«Неутоленный рот». К проблеме объективного/несолидарного прочтения ахматовских текстов
Одну из функций искусства принято называть «кассандровской». Это связано с мифом о проклятии Аполлона, постигшем троянскую царевну Кассандру (та просила о пророческом даре, но осталась холодна к его мужскому обаянию). Аполлон не отнял свой дар, но добавил примечание: верить Кассандре никто не станет. Считают, что таково же и проклятие поэтов: как бы зорко они ни провидели будущее, им не верят. От этого несколько обесценивается сама способность поэзии быть пророчеством.
В этой связи наводит на размышления одно литературоведческое происшествие. Недавно видный европейский журнал опубликовал статью, блестяще подтверждающую пророческие свойства настоящего искусства1. Автор приложила немалые старания, исписав много страниц, чтобы продемонстрировать явление по возможности убедительно. Правда, Л. Панова не совсем понимала, что создала наглядное пособие, демонстрирующее отрицаемую ею силу прозорливости поэзии. Она была уверена, что разоблачает Ахматову как автора стихотворения «Клевета», которое мы приводим здесь полностью:
И всюду клевета сопутствовала мне.
Ее ползучий шаг я слышала во сне
И в мертвом городе под беспощадным небом,
Скитаясь наугад за кровом и за хлебом.
И отблески ее горят во всех глазах,
То как предательство, то как невинный страх.
Я не боюсь ее. На каждый вызов новый
Есть у меня ответ достойный и суровый.
Но неизбежный день уже предвижу я, —
На утренней заре придут ко мне друзья,
И мой сладчайший сон рыданьем потревожат,
И образок на грудь остывшую положат.
Никем не знаема тогда она войдет,
В моей крови ее неутолённый рот
Считать не устает небывшие обиды,
Вплетая голос свой в моленья панихиды.
И станет внятен всем ее постыдный бред,
Чтоб на соседа глаз не мог поднять сосед,
Чтоб в страшной пустоте мое осталось тело,
Чтобы в последний раз душа моя горела
Земным бессилием, летя в рассветной мгле,
И дикой жалостью к оставленной земле.
19222
Смысл обширного опуса Л. Пановой — обвинение автора стихотворения в том пороке, которому оно посвящено. Громоздкое построение сводится к простенькому утверждению: Ахматова писала стихи только с целью подчинить себе читателей и литературоведов, чтобы занять место первого поэта современности. А в стихотворении «Клевета» как раз читателей-друзей и оклеветала, представив их пособниками клеветы — чтобы вызвать у них чувство вины и полностью взять над ними власть.

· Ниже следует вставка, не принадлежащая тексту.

Definition mrp_msg_error (p t : nat) : MR unit :=
  let! d := with_mrpdu p t (gets (λ d, d)) in
  match msg_start (msg d) with
  | None => mrp_tx_drop p t
  | Some start =>
      if start =? msg_end (msg d) then mrp_tx_drop p t else
      match vec_start (vector d) with
      | None => mrp_transmit_end p t
      | Some vstart =>
          if decide (vec_end (vector d) = Some vstart) then mrp_transmit_end p t else
          when (number_of_values (vector d) =? 0)
            (with_mrpdu p t (set_msg (λ m, m <| msg_end := vstart |>)));;
          mrp_transmit_end p t
      end
  end.

(** A fresh descriptor: [net_add_eth_header], the protocol version and
    [mrp_msg_start]. *)
Definition mrp_pdu_begin (frame : list Z) (mtu : Z) (t : nat) : PM Z :=
  modify (λ d, d <| desc := Some (TxDesc 0 frame) |>);;
  poke 0 (take 6 dst_mac);;
  poke 12 (u16_bytes (htons (u16 ethertype)));;
  poke 14 [u8 proto_version];;
  modify (λ d, d <| desc ::= fmap (λ x : net_tx_desc, x <| tx_len := 15 |>) |>);;
  mrp_msg_start has_attribute_list_length 15 mtu (Z.of_nat t) (attribute_length t).

(** The result: false for [goto exit]. *)
Definition mrp_transmit_open (p t : nat) : MR bool :=
  let! d := with_mrpdu p t (gets (λ d, d)) in
  match desc d with
  | Some _ => ret true
  | None =>
      let! k := now in
      let! ok := call (MrpTxAlloc p DEFAULT_NET_DATA_SIZE) in
      if ok =? 0 then ret false else
      let! mtu := call (MrpMtu p) in
      let! rc := with_mrpdu p t (mrp_pdu_begin (fresh_frame k) mtu t) in
      if rc <? 0 then mrp_msg_error p t;; ret false else ret true
  end.

(** [mrp_vector_start] at the end of the message; true for [goto new]. *)
Definition mrp_transmit_vector (p t : nat) : MR bool :=
  let! rc := with_mrpdu p t
    (let! m := gets msg in mrp_vector_start (msg_end m) (msg_end_max m) (attribute_length t)) in
  if rc <? 0 then mrp_msg_error p t;; ret true else ret false.

(** The first value of an attribute, in the open vector if it has no value
    yet, else in a new one; true for [goto new]. *)
Definition mrp_transmit_value (p t : nat) (attr : mrp_attribute) : MR bool :=
  let! x := get_app p in
  let! d := with_mrpdu p t (gets (λ d, d)) in
  if negb (number_of_values (vector d) =? 0) then
    if (type x =? APP_MSRP) && bool_decide (attr_type attr = MSRP_ATTR_TYPE_DOMAIN) then
      mrp_transmit_end p t;; ret true
    else
      with_mrpdu p t (let! n := mrp_vector_end false in set_msg (λ m, m <| msg_end ::= λ e, e + n |>));;
      let! again := mrp_transmit_vector p t in
      if again : bool then ret true else
      with_mrpdu p t (mrp_vector_first_value (attr_val attr));; ret false
  else with_mrpdu p t (mrp_vector_first_value (attr_val attr));; ret false.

Панова считает это стихотворение чуть ли не главным инструментом «ахматовского укрощения посвященной ей субдисциплины» (426)3. Кроме того, она сообщает о наложенном «ахматоведением вето на осмысление «Клеветы»» (428). К сожалению, таинственное вето, о котором до сих пор никто не слыхивал, разоблачено только наполовину: о его существовании нас оповестили, а источник оного остался во мраке неизвестности. Сама же Панова производит «разбор» стихотворения, подгоняя его под убийственный приговор:
Шантажируя расположенного к ней читателя своей смертью, окружая свою жизнь и смерть ореолом мученичества и святости, а свою речь отливая в форму предсмертного завещания, поэтесса заставляет его — бессознательно или сознательно — пережить тягчайшее: акт предательства по отношению к ней и последующее раскаяние. Раскаяние — вроде христианского «иди и больше не греши» — состоит в четком осознании того, что любые слова об Ахматовой, ею не санкционированные, могут превратиться в опасную для ее репутации и жизни клеветническую интригу, каковая немедленно приведет ее к смерти. Вывод, который должен раз и навсегда усвоить проученный читатель, состоит в том, что об Ахматовой ему не должно сметь свое суждение иметь (455-456).

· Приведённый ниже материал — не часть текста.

Lemma applicant_sm_exec a x q ev (Q : unit → world C (mrp_ctx U) → Prop) w :
  attrs (w_st w) !! a = Some x → apps (w_st w) !! attr_app x = Some q →
  is_Some (attributes q !! attr_type x) → is_Some (attributes_ordered q !! attr_type x) →
  (let old := app_state (applicant x) in
   let '(s, act) := applicant_next (participant_type q) (reg_state (registrar x)) ev old in
   let moved := bool_decide (s ≠ old) in
   ∀ ck tr, frames tr = frames (w_trace w) →
     wp (mrp_applicant_action_handler (attr_app x) a) Q
       (World (upd_app (attr_app x) (stepped_app a (attr_type x) moved (moved && needs_tx s))
                (upd_attr a (set_applicant s act x) (w_st w))) ck tr)) →
  wp (mrp_applicant_sm a ev) Q w.
Proof.
  intros Hx Hq Hat Hao' HQ. unfold mrp_applicant_sm. apply wp_bind. eapply wp_get_attr; [done|].
  apply wp_bind. eapply wp_get_app; [done|].
  cbv zeta in HQ. destruct (applicant_next _ _ _ _) as [s act] eqn:En.

  set (moved := bool_decide (s ≠ app_state (applicant x))) in *.
  assert (Hreq : wp (when (moved && needs_tx s) (mrp_transmit_request (attr_app x)))
     (λ _ w', frames (w_trace w') = frames (w_trace w) ∧
        w_st w' = upd_app (attr_app x) (if moved && needs_tx s then start_join else id) (w_st w)) w).
  { destruct (moved && needs_tx s); cbn [when].
    - eapply transmit_request_exec; [done|]. intros ck tr Hf. by split.
    - wp_step. split; [done|]. by erewrite upd_app_id. }
  apply wp_bind. eapply wp_mono; [exact Hreq|]. clear Hreq. intros [] w1 (Hf1 & E1).
  destruct w1 as [st1 ck1 tr1]; cbn in Hf1, E1. subst st1.
  set (f := if moved && needs_tx s then start_join else id) in *.
  apply wp_bind. destruct moved eqn:Em; cbn [when andb] in *.
  - apply wp_bind. eapply (wp_set_attr _ _ x); [done|].
    unfold set_ordered. apply wp_bind. eapply wp_check_type.
    { cbn. by apply upd_app_lookup. }
    { unfold f. by destruct (needs_tx s). }
    { unfold f. by destruct (needs_tx s). }
    apply wp_set_app. apply wp_bind. eapply wp_set_attr; [by apply lookup_insert_eq|].
    match goal with |- wp _ _ (World ?st _ _) =>
      replace st with (upd_app (attr_app x) (stepped_app a (attr_type x) true (needs_tx s))
                (upd_attr a (set_applicant s act x) (w_st w))) end.
    { apply HQ. done. }
    unfold upd_app, upd_attr, over, over_field; cbn. rewrite insert_insert_eq, list_alter_twice.
    f_equal. unfold f, stepped_app. by destruct (needs_tx s).
  - wp_step. eapply (wp_set_attr _ _ x); [done|].
    match goal with |- wp _ _ (World ?st _ _) =>
      replace st with (upd_app (attr_app x) (stepped_app a (attr_type x) false false)
                (upd_attr a (set_applicant s act x) (w_st w))) end.
    { apply HQ. done. }
    unfold upd_app, upd_attr, over, over_field; cbn. f_equal.
    unfold set_applicant, over, over_field.
    assert (s = app_state (applicant x)) as ->.
    { unfold moved in Em. apply bool_decide_eq_false in Em. by destruct (decide (s = app_state (applicant x))). }
    by destruct x as [? [? ?] ? ? ?].
Qed.
Lemma join_loop_spec E p t q ev last fuel pre a rest post w :
  platform_ok → mrp_inv E (w_st w) → apps (w_st w) !! p = Some q → tx_event ev →
  ordered_list p t (w_st w) = pre ++ (a :: rest) ++ post → NoDup (a :: rest) →
  (∀ b, b ∈ a :: rest → ∃ x, attrs (w_st w) !! b = Some x ∧ attr_app x = p ∧ attr_type x = t) →
  list.last (a :: rest) = Some last → (length (a :: rest) ≤ fuel)%nat →
  wp (mrp_join_loop fuel p t (Some a) last ev) (λ _ w', swept E (participant_type q) ev p t (a :: rest) w w') w.
Proof.
  intros Hpl Hi Hq Hev. revert E fuel pre a post w q Hi Hq.
  induction rest as [|b rest IH]; intros E fuel pre a post w q Hi Hq Hl Hnd Hat Hlast Hfu;
    (destruct fuel as [|fuel]; [cbn in Hfu; lia|]); cbn [mrp_join_loop];
    destruct (Hat a) as (x & Hx & Hap & Hty); [by left| |by left|];
    pose proof Hq as Hq0; rewrite <- Hap in Hq0;
    pose proof (ordered_nodup _ _ _ _ _ Hi Hx Hq0) as Hno; rewrite Hap, Hty, Hl in Hno;
    (apply wp_bind, wp_deref; exists a; split; [done|]); apply wp_bind, wp_gets; rewrite Hl;
    (apply wp_bind, wp_deref; eexists; split;
       [apply list_next_mid; apply list.NoDup_app in Hno as (_ & Hd & _); intros Hin; apply (Hd a Hin); by left|]);
    pose proof (visit_spec E a x q ev w Hpl Hi Hx Hq0 Hev) as Hv; rewrite Hap in Hv;
    apply wp_bind in Hv; apply wp_bind; (eapply wp_mono; [exact Hv|]); clear Hv; intros [] w0 Hv; cbv beta in Hv;
    apply wp_bind; (eapply wp_mono; [exact Hv|]); clear Hv w0; intros [] w1 V; cbv beta.
  - cbn in Hlast. rewrite decide_True by congruence. apply wp_ret.
    eapply swept_cons; [done..|apply not_elem_of_nil|done|]. apply swept_nil. apply V.
  - apply list.NoDup_cons in Hnd as [Hna Hnd].
    assert (Hlast' : list.last (b :: rest) = Some last) by done.
    rewrite decide_False.
    2:{ intros ->. apply Hna. apply last_Some_elem_of in Hlast'. done. }
    cbn [app list.head].
    destruct (op_this _ _ _ (vs_only _ _ _ _ _ _ _ V) q Hq0) as (q1 & Hq1 & Hsa). rewrite Hap in Hq1.
    destruct (vs_ordered _ _ _ _ _ _ _ V pre ((b :: rest) ++ post)) as (pre' & post' & _ & Hl1); [by rewrite Hap, Hty|].
    rewrite Hap, Hty, <- app_assoc in Hl1.
    eapply wp_mono.
    { eapply (IH (λ b, E b ∧ b ≠ a) fuel pre' b (post ++ post') w1 q1); try done.
      - apply V.
      - intros e He. rewrite (vs_attrs _ _ _ _ _ _ _ V); [apply Hat; by right|]. by intros ->.
      - cbn in *. lia. }
    intros [] w2 S. rewrite (sa_ptype _ _ Hsa) in S. by eapply swept_cons.
Qed.

Lemma join_type_spec E p t q ev w :
  platform_ok → mrp_inv E (w_st w) → apps (w_st w) !! p = Some q → enabled q = true → tx_event ev →
  (min_attr_type ≤ t ≤ max_attr_type)%nat →
  wp (mrp_join_type p t ev) (λ _ w', swept E (participant_type q) ev p t (ordered_list p t (w_st w)) w w') w.
Proof.
  intros Hpl Hi Hq Hen Hev Ht. pose proof (mi_app _ _ Hi p q Hq (mi_enabled _ _ Hi p q Hq Hen)) as Ha.
  pose proof attr_types_law. destruct (ao_length _ _ _ Ha) as (L1 & L2 & L3).
  unfold mrp_join_type. apply wp_bind. eapply wp_check_type; [done|apply lookup_lt_is_Some_2; lia..|].
  apply wp_bind, wp_gets. destruct (ordered_list p t (w_st w)) as [|a rest] eqn:Hl.
  { apply wp_ret. by apply swept_nil. }
  destruct (list.last (a :: rest)) as [last|] eqn:Hlast; [|by apply list.last_None in Hlast].
  assert (Hnd : NoDup (a :: rest)) by (rewrite <- Hl, (ao_perm _ _ _ Ha); apply Ha).
  eapply (join_loop_spec E p t q ev last _ [] a rest []); try done.
  - by rewrite app_nil_r.
  - intros b Hb. rewrite <- Hl in Hb. apply (ao_attr _ _ _ Ha). by rewrite <- (ao_perm _ _ _ Ha).
Qed.

(** All types. *)
Record swept_all (E : nat → Prop) (pt : Z) (ev : mrp_protocol_event_t) (p : nat) (ts : list nat) w w' : Prop := {
  al_inv : mrp_inv (λ b, E b ∧ ∀ t, t ∈ ts → b ∉ ordered_list p t (w_st w)) (w_st w');
  al_only : only_port p (w_st w) (w_st w');
  al_attr : ∀ t b x, t ∈ ts → b ∈ ordered_list p t (w_st w) → attrs (w_st w) !! b = Some x →
     attrs (w_st w') !! b = served pt ev x;
  al_attrs : ∀ b, (∀ t, t ∈ ts → b ∉ ordered_list p t (w_st w)) → attrs (w_st w') !! b = attrs (w_st w) !! b;
  al_speaks : healthy →
     speaks p (λ t, if decide (t ∈ ts) then say_all pt ev (ordered_list p t (w_st w)) (w_st w) else []) w w';
}.

Lemma ordered_attr E c p q t b :
  mrp_inv E c → apps c !! p = Some q → enabled q = true → b ∈ ordered_list p t c →
  ∃ x, attrs c !! b = Some x ∧ attr_app x = p ∧ attr_type x = t.
Proof.
  intros Hi Hq Hen Hb. pose proof (mi_app _ _ Hi p q Hq (mi_enabled _ _ Hi p q Hq Hen)) as Ha.
  apply (ao_attr _ _ _ Ha). by rewrite <- (ao_perm _ _ _ Ha).
Qed.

Столь причудливый ход мыслей сам по себе интересен не только для понимания личности пишущего, но и для понимания некоторых проблем современного ахматоведения. Однако прежде всего есть смысл выслушать обвиняемую Ахматову.

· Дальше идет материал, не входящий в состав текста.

(** The counters of the ports are all that a transmission changes. *)
Definition same_port (q q' : mvrp_port) : Prop :=
  port_id q' = port_id q ∧ logical_port q' = logical_port q ∧ initialized q' = initialized q.
Record counters_only (u u' : mvrp_ctx) : Prop := {
  co_map : map u' = map u;
  co_heap : vlan_heap u' = vlan_heap u;
  co_operational : operational_state u' = operational_state u;
  co_port_max : port_max u' = port_max u;
  co_bridge : is_bridge u' = is_bridge u;
  co_length : length (port u') = length (port u);
  co_port : ∀ i q, port u !! i = Some q → ∃ q', port u' !! i = Some q' ∧ same_port q q';
}.
#[export] Instance counters_only_preorder : PreOrder counters_only.
Proof.
  split.
  - intros u. split; try done. intros i q Hq. by exists q.
  - intros a b c [M1 H1 O1 P1 B1 L1 Q1] [M2 H2 O2 P2 B2 L2 Q2]. split; try congruence.
    intros i q Hq. destruct (Q1 i q Hq) as (q1 & Hq1 & ? & ? & ?). destruct (Q2 i q1 Hq1) as (q2 & Hq2 & ? & ? & ?).
    exists q2. split; [done|]. unfold same_port. split_and!; congruence.
Qed.

Lemma counters_alter p f u :
  (∀ q, same_port q (f q)) → counters_only u (u <| port ::= alter f p |>).
Proof.
  intros Hf. split; try done.
  - cbn. by rewrite length_alter.
  - intros i q Hq. cbn. rewrite list_lookup_alter. case_decide as D; [subst i|]; rewrite Hq; eexists; (split; [reflexivity|]); [apply Hf|done].
Qed.

Section laws.
Context `{!Platform mvrp_call}.
Implicit Types (w : world mvrp_call (mrp_ctx mvrp_ctx)).

Lemma frames_mvrp (cl : mvrp_call) r tr :
  frames ((cl, r) :: tr) = match cl with MrpCall (MrpTx p f) => (p, f) :: frames tr | _ => frames tr end.
Proof. by destruct cl as [[]| | | | | | | | | | | | | |]. Qed.

Lemma mvrp_net_tx_law p t w :
  is_Some (port (upper (w_st w)) !! p) →
  wp (mvrp_net_tx p t) (λ _ w', ∃ u',
    w_st w' = (w_st w) <| upper := u' |> ∧ counters_only (upper (w_st w)) u' ∧
    frames (w_trace w') =
      (if mvrp_is_operational (upper (w_st w)) p then [(p, take (Z.to_nat (tx_len t)) (tx_data t))] else [])
      ++ frames (w_trace w)) w.
Proof.
  intros [q Hq]. unfold mvrp_net_tx. apply wp_bind, wp_gets. destruct (mvrp_is_operational _ p) eqn:Eo; cbn [negb].
  - apply wp_bind, wp_perform. apply wp_bind. unfold get_port. apply wp_bind, wp_gets. apply wp_deref.
    exists q. split; [done|]. destruct (_ <? 0).
    + apply wp_bind, wp_modify. apply wp_bind, wp_perform. apply wp_ret. eexists. cbn [w_st w_trace]. split; [reflexivity|].
      split; [by apply counters_alter|]. by rewrite !frames_mvrp.
    + apply wp_modify. eexists. cbn [w_st w_trace]. split; [reflexivity|]. split; [by apply counters_alter|].
      by rewrite !frames_mvrp.
  - apply wp_bind, wp_perform. apply wp_ret. exists (upper (w_st w)). cbn [w_st w_trace].
    split; [by destruct (w_st w)|]. split; [done|]. by rewrite !frames_mvrp.
Qed.

#[export] Instance mvrp_laws : MrpLaws mvrp_call mvrp_ctx.
Proof.
  refine {|
    event_bytes _ e := [mrp_three_packed_event e 0 0];
    event_max := 1;
    tx_rel := counters_only;
    tx_enabled p u := mvrp_is_operational u p;
    tx_port p u := is_Some (port u !! p);
  |}.
  - done.
  - intros. cbn [vector_add_event mvrp_ops]. by apply mrp_vector_add_event_spec.
  - done.
  - cbn. unfold MVRP_ATTR_TYPE_VID, MRP_MAX_ATTR_TYPE. lia.
  - done.
  - intros p u u' H. unfold mvrp_is_operational. by rewrite (co_operational _ _ H).
  - intros p u u' H [q Hq]. destruct (co_port _ _ H p q Hq) as (q' & ? & _). by exists q'.
  - intros p t w H. by apply mvrp_net_tx_law.
Defined.

#[export] Instance mvrp_rx_laws : MrpRxLaws (C := mvrp_call) (U := mvrp_ctx).
Proof.
  split.
  - intros t n _ Hn. cbn. unfold mvrp_event_length. apply Z.div_pos; lia.
  - intros t l. cbn. unfold mvrp_attribute_check, MVRP_ATTR_TYPE_VID. change (Z.of_nat 1) with 1. destruct (t =? 1) eqn:E; [|cbn; lia].
    apply Z.eqb_eq in E. subst t. intros _. done.
Qed.
End laws.

(** ** Bit masks *)

Definition has (z : Z) (p : nat) : bool := Z.testbit z (Z.of_nat p).
Definition mask_ok (n : nat) (z : Z) : Prop := 0 ≤ z < 2 ^ Z.of_nat n.

Lemma testbit_bit p j : Z.testbit (bit p) j = bool_decide (j = Z.of_nat p).
Proof.
  unfold bit. rewrite Z.shiftl_1_l. destruct (Z.eq_dec j (Z.of_nat p)) as [->|Hne].
  - rewrite Z.pow2_bits_true by lia. by rewrite bool_decide_eq_true_2.
  - rewrite bool_decide_eq_false_2 by done. apply Z.pow2_bits_false. lia.
Qed.

Lemma truth_zero z : truth z = false ↔ z = 0.
Proof. unfold truth. rewrite negb_false_iff. apply Z.eqb_eq. Qed.
Lemma truth_true z : 0 ≤ z → truth z = true ↔ ∃ p : nat, has z p = true.
Proof.
  intros Hz. unfold has. split.
  - intros Ht. destruct (Z.eq_dec z 0) as [->|Hne]; [done|]. exists (Z.to_nat (Z.log2 z)).
    pose proof (Z.log2_nonneg z). rewrite Z2Nat.id by done. apply Z.bit_log2. lia.
  - intros [p Hp]. destruct (truth z) eqn:E; [done|]. apply truth_zero in E as ->. by rewrite Z.bits_0 in Hp.
Qed.

Lemma land_bit z p : truth (Z.land z (bit p)) = has z p.
Proof.
  unfold has. destruct (Z.testbit z (Z.of_nat p)) eqn:E.
  - destruct (truth _) eqn:Et; [done|]. apply truth_zero in Et.
    assert (H : Z.testbit (Z.land z (bit p)) (Z.of_nat p) = true).
    { rewrite Z.land_spec, E, testbit_bit. by rewrite bool_decide_eq_true_2. }
    by rewrite Et, Z.bits_0 in H.
  - apply truth_zero. apply Z.bits_inj'. intros j Hj. rewrite Z.land_spec, testbit_bit, Z.bits_0.
    case_bool_decide as D; [subst j; by rewrite E|by rewrite andb_false_r].
Qed.

Lemma mask_high n z j : mask_ok n z → Z.of_nat n ≤ j → Z.testbit z j = false.
Proof.
  intros [H0 H1] Hj. destruct (Z.eq_dec z 0) as [->|Hne]; [apply Z.bits_0|].
  apply Z.bits_above_log2; [done|]. assert (Z.log2 z < Z.of_nat n) by (apply Z.log2_lt_pow2; lia). lia.
Qed.
Lemma mask_intro n z : 0 ≤ z → (∀ j, Z.of_nat n ≤ j → Z.testbit z j = false) → mask_ok n z.
Proof.
  intros H0 Hj. split; [done|]. destruct (Z.eq_dec z 0) as [->|Hne]; [apply Z.pow_pos_nonneg; lia|].
  apply Z.log2_lt_pow2; [lia|]. destruct (Z.lt_ge_cases (Z.log2 z) (Z.of_nat n)) as [|Hge]; [done|].
  apply Hj in Hge. rewrite Z.bit_log2 in Hge by lia. done.
Qed.
Lemma mask_u16 n z : (n ≤ 16)%nat → mask_ok n z → u16 z = z.
Proof.
  intros Hn [H0 H1]. apply Z.mod_small. split; [done|]. eapply Z.lt_le_trans; [exact H1|].
  apply Z.pow_le_mono_r; lia.
Qed.
Lemma has_lt n z p : mask_ok n z → has z p = true → (p < n)%nat.
Proof.
  intros Hm Hp. destruct (Nat.lt_ge_cases p n) as [|Hge]; [done|]. unfold has in Hp.
  rewrite (mask_high n) in Hp; [done|done|lia].
Qed.

Lemma set_bit_spec n z p :
  (n ≤ 16)%nat → (p < n)%nat → mask_ok n z →
  mask_ok n (set_bit p z) ∧ ∀ j, has (set_bit p z) j = if decide (j = p) then true else has z j.
Proof.
  intros Hn Hp Hz. assert (Hm : mask_ok n (Z.lor z (bit p))).
  { apply mask_intro.
    - apply Z.lor_nonneg. split; [apply Hz|]. apply Z.shiftl_nonneg. lia.
    - intros j Hj. rewrite Z.lor_spec, testbit_bit, (mask_high n z j) by done. cbn. apply bool_decide_eq_false_2. lia. }
  unfold set_bit. rewrite (mask_u16 n) by done. split; [done|]. intros j. unfold has. rewrite Z.lor_spec, testbit_bit.
  case_decide as D; [subst j; rewrite bool_decide_eq_true_2 by done; apply orb_true_r|].
  rewrite bool_decide_eq_false_2 by lia. apply orb_false_r.
Qed.
Lemma clear_bit_spec n z p :
  (n ≤ 16)%nat → mask_ok n z →
  mask_ok n (clear_bit p z) ∧ ∀ j, has (clear_bit p z) j = if decide (j = p) then false else has z j.
Proof.
  intros Hn Hz. assert (Hm : mask_ok n (Z.land z (Z.lnot (bit p)))).
  { apply mask_intro.
    - apply Z.land_nonneg. left. apply Hz.
    - intros j Hj. by rewrite Z.land_spec, (mask_high n z j). }
  unfold clear_bit. rewrite (mask_u16 n) by done. split; [done|]. intros j. unfold has.
  rewrite Z.land_spec, Z.lnot_spec, testbit_bit by lia.
  case_decide as D; [subst j; rewrite bool_decide_eq_true_2 by done; apply andb_false_r|].
  rewrite bool_decide_eq_false_2 by lia. apply andb_true_r.
Qed.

Разумеется, всякий непредвзятый читатель способен понять смысл стихов о мучениях оклеветанного человека.
Предложим простой «школьный» комментарий к тексту.
Ахматова описала времена тяжкого периода «военного коммунизма». Беззакония, бесприютность и голод были не литературной гиперболой, а реальными бедствиями. Упоминание о «скитаниях» «за кровом и за хлебом» «в мертвом городе» правдиво рисует пережитое поэтом вместе с тысячами других обитателей Петрограда той поры. Это подтверждается столь многими документами, что приводить их здесь кажется излишним. Выражение «под беспощадным небом» лаконично передает общую меру отчаяния.
Во времена советской власти воспоминания уцелевших граждан охотно останавливались на пережитых материальных лишениях и очень глухо упоминали об ужасах революционного террора. Но в условиях, когда вопросы жизни и смерти могли зависеть от пустяков, клевета становилась простым и убийственным способом сведения личных счетов. Одних она побуждала к предательству, у других вызывала страх: в условиях террора доказать свою правоту практически невозможно, и близость к оклеветанному человеку смертельно опасна. Ахматова называет страх невинным, противопоставляя его предательству и тем самым создавая представление о разобщении людей в присутствии силы, которая воплощена в аллегорической фигуре клеветы.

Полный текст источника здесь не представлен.